In January 2018, USAID renegotiated the terms of its agreement to the fund so that $55 million of a $75 million payment went toward vulnerable religious and ethnic minorities, according to a news release from the agency. That was the first tranche of the $150 million announced in July 2017.

And in June 2018 USAID started an $11.4 million program to help “historically marginalized and vulnerable communities” following a meeting between a US official and religious officials, including Yazidi representatives, according to an inspector general’s report.

In March 2018, USAID hosted a two-day workshop in Baghdad on new grants separate from the UN funding, which two Pence aides attended and mostly observed, ProPublica reported, citing four people present at the event or briefed on it. ProPublica reported that the two aides’ appearances “unsettled participants” and during the meeting, they had “objected to a programming idea, saying it would take too long and not be valuable.”

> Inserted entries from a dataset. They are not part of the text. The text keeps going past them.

(* ===== verification/Gossip.v ===== *)
(** Gossip: the message formats and [GossipProtocol] of
    src/network/gossip.hpp and gossip.cpp.

    Five packed formats; the parsers check the minimal size, then lengths one
    by one, but not every field behind a variable part.  The protocol state is
    a record of the class's fields.  What it does to the outside (handler
    calls, sends) is a list of [action]s in program order; a handler that calls
    back into the protocol is a further operation.  Handlers are identified by
    numbers, the random draws and the clock are arguments, and the clock is
    read once per operation. *)

From Stdlib Require Import Strings.Byte.
From S2P Require Import Prelude Reader Common Crypto.

(** ** Message types *)

(** [enum class GossipMessageType : uint8_t]. *)
Abbreviation GossipMessageType := Byte.byte.

Definition PEER_ANNOUNCEMENT : GossipMessageType := to_byte 1.
Definition CONTENT_ANNOUNCEMENT : GossipMessageType := to_byte 2.
Definition NETWORK_STATE_UPDATE : GossipMessageType := to_byte 3.
Definition KEY_REVOCATION : GossipMessageType := to_byte 4.
Definition NODE_CAPABILITY : GossipMessageType := to_byte 5.
Definition TOKEN_REVOCATION : GossipMessageType := to_byte 6.

(** ** Capabilities *)

Record NodeCapabilities := MkNodeCapabilities {
  can_host_things : bool;
  can_route_content : bool;
  can_provide_storage : bool;
  storage_capacity_bytes : Z;
  bandwidth_capacity_mbps : Z
}.

(** The default constructor. *)
Definition default_capabilities : NodeCapabilities := MkNodeCapabilities true true true 0 0.

Definition capability_flags (c : NodeCapabilities) : Z :=
  Z.lor (Z.lor (if can_host_things c then 0x01 else 0) (if can_route_content c then 0x02 else 0))
    (if can_provide_storage c then 0x04 else 0).

Definition caps_to_bytes (c : NodeCapabilities) : bytes :=
  [to_byte (capability_flags c)] ++ le_bytes 8 (storage_capacity_bytes c) ++
  le_bytes 8 (bandwidth_capacity_mbps c).

Definition caps_reader : reader NodeCapabilities :=
  _ ← rd_min (1 + 8 + 8);
  flags ← raw_uint 1;
  storage ← raw_uint 8;
  bandwidth ← raw_uint 8;
  mret (MkNodeCapabilities (negb (Z.land flags 0x01 =? 0)) (negb (Z.land flags 0x02 =? 0))
          (negb (Z.land flags 0x04 =? 0)) storage bandwidth).

Definition caps_from_bytes (input : bytes) : option NodeCapabilities :=
  to_optional (run_reader caps_reader input).

(** ** Announcements *)

Record PeerAnnouncement := MkPeerAnnouncement {
  pa_node_id : NodeID;
  pa_public_key : PublicKey;
  capabilities : NodeCapabilities;
  pa_timestamp : Z;
  pa_signature : Signature
}.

ProPublica reported one participant as saying, “people ‘assumed they were there for a political reason or to put pressure on the process.’ “

USAID announced its final grant decisions later that year, awarding funding to large established organizations and rejecting some smaller groups that did not have prior experience with the agency, ProPublica noted.

Two of the groups rejected by USAID included the Catholic University in Erbil and the Nineveh Reconstruction Committee, a coalition of three major Iraqi Christian denominations — a decision panned in a June 2018 Wall Street Journal op-ed by a GOP congressman and a former Reagan top official — the outlet said.

Pence directed the administrator of USAID, Mark Green, to travel to Iraq and report back on plans to send aid to the area quickly, which was first reported by The Washington Post. CNN has reached out to Green for comment.

Sources told ProPublica that Nick Ayers, the vice president’s chief of staff at the time, also called USAID chief of staff Bill Steiger to demand someone at the agency be “punished for the failure to provide aid to Christian groups quickly enough.” Ayers did not respond to ProPublica’s requests for comment and CNN has reached out to both Ayers and Steiger for comment.

The day after the op-ed was published, career official Maria Longi was reassigned from her role as the top official in the agency’s Middle East bureau, and was replaced with a political appointee, according to The Washington Post.

Longi’s replacement in USAID’s Middle East bureau, Hallam Ferguson, wrote in an email last November, obtained by ProPublica, about the White House’s pressure to reroute Middle East aid to religious minorities, particularly Christian groups.

“Sometimes this decision will be made for us by the White House (see… Iraq! And, increasingly, Syria),” Ferguson wrote, according to ProPublica. “We need to stay ahead of this curve everywhere lest our interventions be dictated to us.”

CNN has reached out to Ferguson for comment.

In August, the Trump administration eyed canceling billions of dollars in foreign aid funding. But a senior administration official told CNN that projects spearheaded by Ivanka Trump and Pence that focuses on aiding Christian minorities around the world would not be subject to possible aid cuts.

Last month, USAID announced near $4 million in new grants to six Iraqi organizations “to help religious and ethnic minorities targeted by ISIS” — including the Catholic University in Erbil and Shlama Foundation, a small charity that primarily serves Christian Iraqis. Both groups had been rejected for 2018 grants from USAID, ProPublica noted.

ProPublica reported that USAID’s inspector general is investigating some of the agency’s activities in Iraq.